**Task item**
Restate word for word the lines in the listing below, starting at the line containing "match l with" and ending at the line containing "Definition relu (x", both included; leave out the rest.

**Source records**
┏━━
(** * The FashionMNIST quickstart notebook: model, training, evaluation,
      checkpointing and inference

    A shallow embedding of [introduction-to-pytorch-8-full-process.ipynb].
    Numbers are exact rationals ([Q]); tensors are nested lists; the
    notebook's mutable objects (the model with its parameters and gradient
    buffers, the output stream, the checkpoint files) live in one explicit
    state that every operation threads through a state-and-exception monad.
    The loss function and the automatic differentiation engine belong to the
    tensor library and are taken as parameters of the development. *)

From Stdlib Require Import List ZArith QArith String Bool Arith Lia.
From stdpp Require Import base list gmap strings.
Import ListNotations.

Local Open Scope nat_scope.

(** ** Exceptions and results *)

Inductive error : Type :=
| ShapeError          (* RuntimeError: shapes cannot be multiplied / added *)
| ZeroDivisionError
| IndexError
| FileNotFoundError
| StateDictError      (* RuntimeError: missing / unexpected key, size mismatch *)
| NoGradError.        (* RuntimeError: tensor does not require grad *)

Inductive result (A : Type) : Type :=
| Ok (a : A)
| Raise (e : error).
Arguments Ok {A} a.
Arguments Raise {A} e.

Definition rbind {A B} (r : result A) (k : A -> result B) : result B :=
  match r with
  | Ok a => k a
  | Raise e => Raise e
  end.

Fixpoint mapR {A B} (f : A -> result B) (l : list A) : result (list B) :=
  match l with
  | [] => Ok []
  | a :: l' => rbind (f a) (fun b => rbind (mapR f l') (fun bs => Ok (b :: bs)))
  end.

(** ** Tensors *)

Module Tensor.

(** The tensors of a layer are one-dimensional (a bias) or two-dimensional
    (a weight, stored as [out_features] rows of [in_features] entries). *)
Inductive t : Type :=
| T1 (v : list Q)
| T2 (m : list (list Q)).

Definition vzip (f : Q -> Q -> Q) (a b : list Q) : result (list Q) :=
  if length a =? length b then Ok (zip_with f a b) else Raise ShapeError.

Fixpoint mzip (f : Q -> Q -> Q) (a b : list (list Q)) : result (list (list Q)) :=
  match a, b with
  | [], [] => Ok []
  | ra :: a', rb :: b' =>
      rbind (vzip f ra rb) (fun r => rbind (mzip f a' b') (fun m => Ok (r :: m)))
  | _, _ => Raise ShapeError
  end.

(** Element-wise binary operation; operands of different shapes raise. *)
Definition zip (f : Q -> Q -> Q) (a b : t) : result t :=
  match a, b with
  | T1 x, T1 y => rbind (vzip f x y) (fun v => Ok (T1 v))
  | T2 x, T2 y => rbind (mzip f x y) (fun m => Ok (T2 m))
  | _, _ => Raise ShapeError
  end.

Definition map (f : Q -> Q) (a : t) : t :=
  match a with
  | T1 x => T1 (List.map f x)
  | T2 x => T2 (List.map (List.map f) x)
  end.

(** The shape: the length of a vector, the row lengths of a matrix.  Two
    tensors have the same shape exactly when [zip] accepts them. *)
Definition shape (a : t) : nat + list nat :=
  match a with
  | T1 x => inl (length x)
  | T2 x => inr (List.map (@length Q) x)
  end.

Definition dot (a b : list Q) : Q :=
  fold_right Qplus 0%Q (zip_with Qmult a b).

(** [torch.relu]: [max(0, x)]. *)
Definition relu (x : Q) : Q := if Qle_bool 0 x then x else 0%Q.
┗━━
┏━━
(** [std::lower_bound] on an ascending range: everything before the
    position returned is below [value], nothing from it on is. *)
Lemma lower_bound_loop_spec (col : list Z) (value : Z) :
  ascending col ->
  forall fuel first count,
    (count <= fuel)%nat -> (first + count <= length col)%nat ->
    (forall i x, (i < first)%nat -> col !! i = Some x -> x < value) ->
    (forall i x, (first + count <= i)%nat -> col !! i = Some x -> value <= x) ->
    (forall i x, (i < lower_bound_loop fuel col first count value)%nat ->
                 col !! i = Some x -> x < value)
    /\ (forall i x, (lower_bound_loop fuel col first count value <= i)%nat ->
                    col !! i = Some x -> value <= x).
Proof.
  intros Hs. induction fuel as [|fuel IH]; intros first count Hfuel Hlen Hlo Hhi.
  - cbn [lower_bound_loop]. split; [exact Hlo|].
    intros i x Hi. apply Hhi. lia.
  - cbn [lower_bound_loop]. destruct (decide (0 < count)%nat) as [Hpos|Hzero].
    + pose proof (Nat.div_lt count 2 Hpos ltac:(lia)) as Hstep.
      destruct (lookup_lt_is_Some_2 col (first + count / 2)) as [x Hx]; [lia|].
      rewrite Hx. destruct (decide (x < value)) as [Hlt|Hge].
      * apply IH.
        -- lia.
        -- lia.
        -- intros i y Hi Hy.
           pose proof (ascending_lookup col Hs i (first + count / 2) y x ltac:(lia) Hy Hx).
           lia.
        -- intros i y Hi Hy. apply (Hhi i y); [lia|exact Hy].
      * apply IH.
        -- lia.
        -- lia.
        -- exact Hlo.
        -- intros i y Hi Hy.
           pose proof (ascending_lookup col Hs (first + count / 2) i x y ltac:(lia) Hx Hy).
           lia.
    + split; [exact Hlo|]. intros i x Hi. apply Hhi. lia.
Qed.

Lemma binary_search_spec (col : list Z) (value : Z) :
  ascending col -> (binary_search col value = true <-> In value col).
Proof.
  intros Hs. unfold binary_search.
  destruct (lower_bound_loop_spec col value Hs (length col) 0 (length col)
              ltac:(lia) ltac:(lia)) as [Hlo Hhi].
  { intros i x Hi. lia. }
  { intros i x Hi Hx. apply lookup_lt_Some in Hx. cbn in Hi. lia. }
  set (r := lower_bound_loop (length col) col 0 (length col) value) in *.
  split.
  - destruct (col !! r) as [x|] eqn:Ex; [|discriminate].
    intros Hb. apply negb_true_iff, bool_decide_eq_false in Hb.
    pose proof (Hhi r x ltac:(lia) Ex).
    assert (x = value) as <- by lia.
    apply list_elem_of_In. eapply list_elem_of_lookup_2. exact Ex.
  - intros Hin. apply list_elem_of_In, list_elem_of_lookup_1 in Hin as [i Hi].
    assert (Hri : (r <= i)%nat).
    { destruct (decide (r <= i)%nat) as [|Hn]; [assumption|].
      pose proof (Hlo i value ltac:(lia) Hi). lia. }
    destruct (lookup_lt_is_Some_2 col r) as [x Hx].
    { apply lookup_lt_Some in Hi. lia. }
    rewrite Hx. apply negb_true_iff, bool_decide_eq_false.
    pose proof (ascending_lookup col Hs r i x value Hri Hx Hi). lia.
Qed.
┗━━
**Finished task**
  match l with
  | [] => Ok []
  | a :: l' => rbind (f a) (fun b => rbind (mapR f l') (fun bs => Ok (b :: bs)))
  end.

(** ** Tensors *)

Module Tensor.

(** The tensors of a layer are one-dimensional (a bias) or two-dimensional
    (a weight, stored as [out_features] rows of [in_features] entries). *)
Inductive t : Type :=
| T1 (v : list Q)
| T2 (m : list (list Q)).

Definition vzip (f : Q -> Q -> Q) (a b : list Q) : result (list Q) :=
  if length a =? length b then Ok (zip_with f a b) else Raise ShapeError.

Fixpoint mzip (f : Q -> Q -> Q) (a b : list (list Q)) : result (list (list Q)) :=
  match a, b with
  | [], [] => Ok []
  | ra :: a', rb :: b' =>
      rbind (vzip f ra rb) (fun r => rbind (mzip f a' b') (fun m => Ok (r :: m)))
  | _, _ => Raise ShapeError
  end.

(** Element-wise binary operation; operands of different shapes raise. *)
Definition zip (f : Q -> Q -> Q) (a b : t) : result t :=
  match a, b with
  | T1 x, T1 y => rbind (vzip f x y) (fun v => Ok (T1 v))
  | T2 x, T2 y => rbind (mzip f x y) (fun m => Ok (T2 m))
  | _, _ => Raise ShapeError
  end.

Definition map (f : Q -> Q) (a : t) : t :=
  match a with
  | T1 x => T1 (List.map f x)
  | T2 x => T2 (List.map (List.map f) x)
  end.

(** The shape: the length of a vector, the row lengths of a matrix.  Two
    tensors have the same shape exactly when [zip] accepts them. *)
Definition shape (a : t) : nat + list nat :=
  match a with
  | T1 x => inl (length x)
  | T2 x => inr (List.map (@length Q) x)
  end.

Definition dot (a b : list Q) : Q :=
  fold_right Qplus 0%Q (zip_with Qmult a b).

(** [torch.relu]: [max(0, x)]. *)
Definition relu (x : Q) : Q := if Qle_bool 0 x then x else 0%Q.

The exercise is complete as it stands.